Collected data:

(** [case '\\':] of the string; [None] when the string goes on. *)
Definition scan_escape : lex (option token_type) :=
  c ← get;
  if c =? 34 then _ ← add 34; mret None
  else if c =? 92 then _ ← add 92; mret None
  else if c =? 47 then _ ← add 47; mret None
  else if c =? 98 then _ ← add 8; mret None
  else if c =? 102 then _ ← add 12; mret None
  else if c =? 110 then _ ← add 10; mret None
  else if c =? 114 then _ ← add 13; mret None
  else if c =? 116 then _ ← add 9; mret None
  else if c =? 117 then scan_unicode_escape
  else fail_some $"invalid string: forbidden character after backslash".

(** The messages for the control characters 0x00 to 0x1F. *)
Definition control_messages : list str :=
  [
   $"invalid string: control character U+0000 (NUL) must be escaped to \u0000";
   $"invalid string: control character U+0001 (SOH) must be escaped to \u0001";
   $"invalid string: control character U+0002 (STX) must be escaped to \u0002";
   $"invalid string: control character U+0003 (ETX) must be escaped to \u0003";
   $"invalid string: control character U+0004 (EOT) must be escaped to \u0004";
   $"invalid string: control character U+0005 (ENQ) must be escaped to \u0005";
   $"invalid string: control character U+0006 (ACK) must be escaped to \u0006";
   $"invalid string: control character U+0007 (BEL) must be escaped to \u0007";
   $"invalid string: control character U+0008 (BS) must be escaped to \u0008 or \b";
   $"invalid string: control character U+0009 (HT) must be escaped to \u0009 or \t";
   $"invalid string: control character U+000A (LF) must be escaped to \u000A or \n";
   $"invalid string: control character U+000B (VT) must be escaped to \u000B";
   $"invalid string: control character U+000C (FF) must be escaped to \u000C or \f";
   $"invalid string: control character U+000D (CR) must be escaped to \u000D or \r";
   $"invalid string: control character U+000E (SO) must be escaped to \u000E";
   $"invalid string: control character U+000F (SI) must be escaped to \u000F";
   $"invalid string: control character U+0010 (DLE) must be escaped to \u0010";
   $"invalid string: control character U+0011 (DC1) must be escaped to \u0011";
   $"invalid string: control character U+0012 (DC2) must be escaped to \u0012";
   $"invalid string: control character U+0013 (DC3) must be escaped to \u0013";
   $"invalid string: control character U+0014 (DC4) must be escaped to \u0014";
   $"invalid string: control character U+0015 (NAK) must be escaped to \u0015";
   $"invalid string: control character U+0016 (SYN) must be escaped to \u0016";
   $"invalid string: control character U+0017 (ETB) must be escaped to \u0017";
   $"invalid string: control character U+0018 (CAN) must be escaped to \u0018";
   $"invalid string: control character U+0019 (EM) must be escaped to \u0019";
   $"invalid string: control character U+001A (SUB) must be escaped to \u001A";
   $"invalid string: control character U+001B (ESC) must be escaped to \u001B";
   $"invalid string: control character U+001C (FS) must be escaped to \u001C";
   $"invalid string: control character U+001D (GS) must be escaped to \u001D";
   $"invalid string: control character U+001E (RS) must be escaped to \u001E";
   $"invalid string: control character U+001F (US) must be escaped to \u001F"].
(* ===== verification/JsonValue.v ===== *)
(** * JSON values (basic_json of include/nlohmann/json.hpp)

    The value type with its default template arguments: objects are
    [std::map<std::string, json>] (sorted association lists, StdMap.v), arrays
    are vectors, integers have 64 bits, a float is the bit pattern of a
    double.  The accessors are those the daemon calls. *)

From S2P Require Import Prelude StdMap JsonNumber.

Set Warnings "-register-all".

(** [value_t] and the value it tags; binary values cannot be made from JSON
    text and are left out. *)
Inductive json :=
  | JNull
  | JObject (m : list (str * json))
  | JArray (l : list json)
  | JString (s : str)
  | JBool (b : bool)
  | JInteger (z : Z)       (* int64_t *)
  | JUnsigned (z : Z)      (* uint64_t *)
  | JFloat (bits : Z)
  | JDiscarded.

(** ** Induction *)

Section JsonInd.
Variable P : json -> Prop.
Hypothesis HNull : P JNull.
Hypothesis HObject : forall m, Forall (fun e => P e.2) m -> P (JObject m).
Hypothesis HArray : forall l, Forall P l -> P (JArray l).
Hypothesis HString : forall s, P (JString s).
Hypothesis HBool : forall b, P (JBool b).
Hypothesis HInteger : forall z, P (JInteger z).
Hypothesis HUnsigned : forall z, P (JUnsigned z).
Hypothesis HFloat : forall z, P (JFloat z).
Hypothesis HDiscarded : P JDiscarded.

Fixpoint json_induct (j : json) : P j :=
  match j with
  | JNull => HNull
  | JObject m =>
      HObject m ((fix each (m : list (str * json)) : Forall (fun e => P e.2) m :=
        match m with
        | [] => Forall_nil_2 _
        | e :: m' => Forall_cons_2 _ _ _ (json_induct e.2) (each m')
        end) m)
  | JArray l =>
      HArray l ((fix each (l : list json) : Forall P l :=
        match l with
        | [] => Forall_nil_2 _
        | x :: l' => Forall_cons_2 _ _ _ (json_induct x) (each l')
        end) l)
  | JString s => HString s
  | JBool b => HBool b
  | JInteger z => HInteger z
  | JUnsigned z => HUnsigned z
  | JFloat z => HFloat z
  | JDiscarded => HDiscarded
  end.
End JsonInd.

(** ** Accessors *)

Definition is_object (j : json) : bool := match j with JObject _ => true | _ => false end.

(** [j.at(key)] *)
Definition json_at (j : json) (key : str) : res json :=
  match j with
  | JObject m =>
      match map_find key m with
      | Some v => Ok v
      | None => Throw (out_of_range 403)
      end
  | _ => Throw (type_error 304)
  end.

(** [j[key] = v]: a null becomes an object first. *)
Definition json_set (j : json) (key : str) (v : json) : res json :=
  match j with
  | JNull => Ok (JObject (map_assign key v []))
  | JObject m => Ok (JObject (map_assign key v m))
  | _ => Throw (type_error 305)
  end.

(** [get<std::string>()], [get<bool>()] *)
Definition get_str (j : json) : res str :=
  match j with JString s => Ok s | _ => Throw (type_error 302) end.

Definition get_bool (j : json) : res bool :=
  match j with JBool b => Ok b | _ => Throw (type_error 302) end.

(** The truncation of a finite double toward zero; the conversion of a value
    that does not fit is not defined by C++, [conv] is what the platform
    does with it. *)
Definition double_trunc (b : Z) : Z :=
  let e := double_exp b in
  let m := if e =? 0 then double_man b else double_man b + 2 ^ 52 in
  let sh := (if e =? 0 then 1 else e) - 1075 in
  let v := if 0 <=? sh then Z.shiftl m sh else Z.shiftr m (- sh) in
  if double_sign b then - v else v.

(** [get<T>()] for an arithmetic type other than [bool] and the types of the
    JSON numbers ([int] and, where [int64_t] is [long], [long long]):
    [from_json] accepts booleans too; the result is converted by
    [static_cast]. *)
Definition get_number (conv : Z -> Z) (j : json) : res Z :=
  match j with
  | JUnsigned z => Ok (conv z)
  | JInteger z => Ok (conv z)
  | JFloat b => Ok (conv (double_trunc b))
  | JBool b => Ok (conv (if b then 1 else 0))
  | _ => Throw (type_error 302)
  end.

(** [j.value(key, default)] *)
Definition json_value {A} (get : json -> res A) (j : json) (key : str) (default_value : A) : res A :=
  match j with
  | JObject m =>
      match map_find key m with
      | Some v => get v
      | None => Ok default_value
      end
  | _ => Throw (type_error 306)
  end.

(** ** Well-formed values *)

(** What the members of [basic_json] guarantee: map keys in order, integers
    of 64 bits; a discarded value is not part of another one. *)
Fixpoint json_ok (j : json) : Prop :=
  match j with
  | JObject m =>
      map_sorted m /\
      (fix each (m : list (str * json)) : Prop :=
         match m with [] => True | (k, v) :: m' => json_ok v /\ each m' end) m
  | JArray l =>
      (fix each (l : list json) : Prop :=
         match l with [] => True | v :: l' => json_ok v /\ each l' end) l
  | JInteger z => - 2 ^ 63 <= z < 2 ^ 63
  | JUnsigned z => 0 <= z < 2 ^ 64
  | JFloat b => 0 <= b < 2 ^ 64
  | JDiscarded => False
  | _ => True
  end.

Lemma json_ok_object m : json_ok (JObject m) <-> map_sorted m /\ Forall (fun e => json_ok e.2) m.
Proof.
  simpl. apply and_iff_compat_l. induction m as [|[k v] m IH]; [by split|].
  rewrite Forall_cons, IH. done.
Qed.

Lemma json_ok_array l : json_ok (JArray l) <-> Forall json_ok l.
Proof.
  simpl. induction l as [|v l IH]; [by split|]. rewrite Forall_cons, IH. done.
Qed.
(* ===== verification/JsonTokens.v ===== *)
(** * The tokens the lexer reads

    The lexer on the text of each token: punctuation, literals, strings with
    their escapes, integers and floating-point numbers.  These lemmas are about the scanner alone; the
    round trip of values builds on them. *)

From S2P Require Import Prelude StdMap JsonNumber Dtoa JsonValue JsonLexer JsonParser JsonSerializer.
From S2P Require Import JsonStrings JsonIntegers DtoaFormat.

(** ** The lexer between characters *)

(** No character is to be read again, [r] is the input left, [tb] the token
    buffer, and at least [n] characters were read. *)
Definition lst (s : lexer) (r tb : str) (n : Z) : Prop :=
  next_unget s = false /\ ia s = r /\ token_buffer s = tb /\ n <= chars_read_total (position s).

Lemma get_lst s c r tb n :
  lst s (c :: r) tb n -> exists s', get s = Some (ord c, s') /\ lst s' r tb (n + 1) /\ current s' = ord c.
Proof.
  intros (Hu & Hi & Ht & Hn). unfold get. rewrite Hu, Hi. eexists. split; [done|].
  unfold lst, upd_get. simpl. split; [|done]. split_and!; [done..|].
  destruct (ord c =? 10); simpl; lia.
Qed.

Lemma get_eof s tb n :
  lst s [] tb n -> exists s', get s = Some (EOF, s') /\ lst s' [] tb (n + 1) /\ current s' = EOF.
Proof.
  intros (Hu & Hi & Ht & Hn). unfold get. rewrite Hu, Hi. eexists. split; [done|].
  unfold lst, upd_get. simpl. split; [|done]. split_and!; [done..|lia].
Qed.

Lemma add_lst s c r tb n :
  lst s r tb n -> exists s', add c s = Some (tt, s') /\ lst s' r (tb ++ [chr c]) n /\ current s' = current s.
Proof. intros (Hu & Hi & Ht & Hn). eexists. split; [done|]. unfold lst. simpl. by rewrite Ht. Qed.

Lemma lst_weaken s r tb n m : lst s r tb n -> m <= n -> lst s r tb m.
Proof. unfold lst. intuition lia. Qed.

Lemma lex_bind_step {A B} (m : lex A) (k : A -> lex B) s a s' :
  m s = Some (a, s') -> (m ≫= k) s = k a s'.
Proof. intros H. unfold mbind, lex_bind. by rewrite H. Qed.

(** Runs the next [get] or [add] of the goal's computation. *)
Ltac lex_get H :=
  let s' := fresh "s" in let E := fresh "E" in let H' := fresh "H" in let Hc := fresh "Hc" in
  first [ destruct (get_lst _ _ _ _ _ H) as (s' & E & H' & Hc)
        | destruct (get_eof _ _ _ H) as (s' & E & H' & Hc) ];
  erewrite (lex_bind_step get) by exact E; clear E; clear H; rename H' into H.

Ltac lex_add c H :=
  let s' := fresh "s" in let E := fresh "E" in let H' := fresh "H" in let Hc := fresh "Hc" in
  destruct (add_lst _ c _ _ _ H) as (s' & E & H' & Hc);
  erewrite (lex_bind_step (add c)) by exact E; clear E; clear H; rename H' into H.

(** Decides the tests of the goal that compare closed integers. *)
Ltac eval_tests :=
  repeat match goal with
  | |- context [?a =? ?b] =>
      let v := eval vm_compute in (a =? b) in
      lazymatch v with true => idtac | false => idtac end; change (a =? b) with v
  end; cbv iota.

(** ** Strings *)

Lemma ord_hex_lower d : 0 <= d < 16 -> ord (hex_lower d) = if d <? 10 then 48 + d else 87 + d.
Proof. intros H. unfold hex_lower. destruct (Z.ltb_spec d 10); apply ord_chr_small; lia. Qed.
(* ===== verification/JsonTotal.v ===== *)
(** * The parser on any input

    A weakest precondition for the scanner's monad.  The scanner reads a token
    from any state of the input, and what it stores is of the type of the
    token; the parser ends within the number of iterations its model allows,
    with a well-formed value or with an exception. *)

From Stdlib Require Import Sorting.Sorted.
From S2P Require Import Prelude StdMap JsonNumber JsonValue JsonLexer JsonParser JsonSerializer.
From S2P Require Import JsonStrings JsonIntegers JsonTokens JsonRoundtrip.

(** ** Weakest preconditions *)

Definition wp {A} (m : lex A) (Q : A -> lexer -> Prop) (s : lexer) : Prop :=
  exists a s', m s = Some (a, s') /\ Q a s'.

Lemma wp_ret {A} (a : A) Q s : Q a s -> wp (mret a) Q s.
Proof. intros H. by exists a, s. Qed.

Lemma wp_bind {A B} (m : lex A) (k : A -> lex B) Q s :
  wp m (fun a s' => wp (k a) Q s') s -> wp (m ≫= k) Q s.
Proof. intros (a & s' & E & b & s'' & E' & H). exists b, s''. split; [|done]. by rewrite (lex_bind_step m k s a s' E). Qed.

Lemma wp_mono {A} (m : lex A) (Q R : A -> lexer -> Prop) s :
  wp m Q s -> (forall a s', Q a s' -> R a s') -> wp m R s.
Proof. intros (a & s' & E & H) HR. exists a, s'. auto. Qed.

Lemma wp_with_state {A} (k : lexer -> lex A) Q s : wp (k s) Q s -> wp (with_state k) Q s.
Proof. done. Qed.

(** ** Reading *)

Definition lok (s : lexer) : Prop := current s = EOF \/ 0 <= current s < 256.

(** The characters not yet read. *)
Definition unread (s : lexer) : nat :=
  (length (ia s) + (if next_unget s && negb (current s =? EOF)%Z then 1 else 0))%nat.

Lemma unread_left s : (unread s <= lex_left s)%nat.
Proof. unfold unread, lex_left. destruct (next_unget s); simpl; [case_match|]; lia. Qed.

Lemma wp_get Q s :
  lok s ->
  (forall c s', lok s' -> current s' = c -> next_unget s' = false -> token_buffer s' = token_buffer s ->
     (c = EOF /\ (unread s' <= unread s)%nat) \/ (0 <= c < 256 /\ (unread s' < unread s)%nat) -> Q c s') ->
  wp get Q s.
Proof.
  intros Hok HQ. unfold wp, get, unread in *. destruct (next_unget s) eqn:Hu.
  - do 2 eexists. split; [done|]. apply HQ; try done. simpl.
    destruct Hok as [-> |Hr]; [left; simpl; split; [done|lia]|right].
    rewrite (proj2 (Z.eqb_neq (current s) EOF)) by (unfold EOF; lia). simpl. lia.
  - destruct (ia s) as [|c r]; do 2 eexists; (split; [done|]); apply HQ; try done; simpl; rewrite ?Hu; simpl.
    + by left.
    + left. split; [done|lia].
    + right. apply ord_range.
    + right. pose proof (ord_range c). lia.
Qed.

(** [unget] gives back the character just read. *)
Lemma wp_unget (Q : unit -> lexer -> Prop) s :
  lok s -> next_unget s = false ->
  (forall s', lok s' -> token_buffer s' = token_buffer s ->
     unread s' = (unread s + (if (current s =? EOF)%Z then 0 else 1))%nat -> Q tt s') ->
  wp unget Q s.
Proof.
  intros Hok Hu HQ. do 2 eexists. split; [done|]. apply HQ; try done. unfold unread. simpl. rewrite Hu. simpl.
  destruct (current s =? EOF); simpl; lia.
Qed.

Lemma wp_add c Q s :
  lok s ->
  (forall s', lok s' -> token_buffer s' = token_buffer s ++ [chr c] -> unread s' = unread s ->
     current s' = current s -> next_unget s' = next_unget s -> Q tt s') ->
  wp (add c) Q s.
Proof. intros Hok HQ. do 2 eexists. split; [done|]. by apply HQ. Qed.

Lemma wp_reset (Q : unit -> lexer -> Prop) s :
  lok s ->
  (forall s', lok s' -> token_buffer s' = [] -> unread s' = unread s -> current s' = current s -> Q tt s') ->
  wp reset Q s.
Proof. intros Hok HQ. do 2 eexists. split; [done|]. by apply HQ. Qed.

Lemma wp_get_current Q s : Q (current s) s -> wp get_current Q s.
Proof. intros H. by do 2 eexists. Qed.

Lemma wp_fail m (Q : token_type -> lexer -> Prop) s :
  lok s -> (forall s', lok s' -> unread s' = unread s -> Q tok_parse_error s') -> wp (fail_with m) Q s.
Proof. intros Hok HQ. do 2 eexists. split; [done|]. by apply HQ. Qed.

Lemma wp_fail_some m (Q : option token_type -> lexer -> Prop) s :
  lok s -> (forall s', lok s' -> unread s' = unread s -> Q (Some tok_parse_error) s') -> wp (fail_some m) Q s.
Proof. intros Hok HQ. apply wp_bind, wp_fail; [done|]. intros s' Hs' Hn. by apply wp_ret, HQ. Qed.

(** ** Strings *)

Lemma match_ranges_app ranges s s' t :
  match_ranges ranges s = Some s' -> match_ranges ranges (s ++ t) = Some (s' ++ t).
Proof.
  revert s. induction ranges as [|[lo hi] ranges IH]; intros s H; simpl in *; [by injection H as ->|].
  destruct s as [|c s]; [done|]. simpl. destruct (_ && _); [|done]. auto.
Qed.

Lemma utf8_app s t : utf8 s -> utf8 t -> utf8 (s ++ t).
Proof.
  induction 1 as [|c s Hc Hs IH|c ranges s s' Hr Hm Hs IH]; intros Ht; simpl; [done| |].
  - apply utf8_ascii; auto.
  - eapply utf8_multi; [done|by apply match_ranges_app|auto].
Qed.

_REQUIRED WORK_: Repeat the entries above verbatim, but only from the line that has "HObject m ((fix" down to the line that has "(map_assign key v []))", inclusive.

_ANSWER BOX_:
      HObject m ((fix each (m : list (str * json)) : Forall (fun e => P e.2) m :=
        match m with
        | [] => Forall_nil_2 _
        | e :: m' => Forall_cons_2 _ _ _ (json_induct e.2) (each m')
        end) m)
  | JArray l =>
      HArray l ((fix each (l : list json) : Forall P l :=
        match l with
        | [] => Forall_nil_2 _
        | x :: l' => Forall_cons_2 _ _ _ (json_induct x) (each l')
        end) l)
  | JString s => HString s
  | JBool b => HBool b
  | JInteger z => HInteger z
  | JUnsigned z => HUnsigned z
  | JFloat z => HFloat z
  | JDiscarded => HDiscarded
  end.
End JsonInd.

(** ** Accessors *)

Definition is_object (j : json) : bool := match j with JObject _ => true | _ => false end.

(** [j.at(key)] *)
Definition json_at (j : json) (key : str) : res json :=
  match j with
  | JObject m =>
      match map_find key m with
      | Some v => Ok v
      | None => Throw (out_of_range 403)
      end
  | _ => Throw (type_error 304)
  end.

(** [j[key] = v]: a null becomes an object first. *)
Definition json_set (j : json) (key : str) (v : json) : res json :=
  match j with
  | JNull => Ok (JObject (map_assign key v []))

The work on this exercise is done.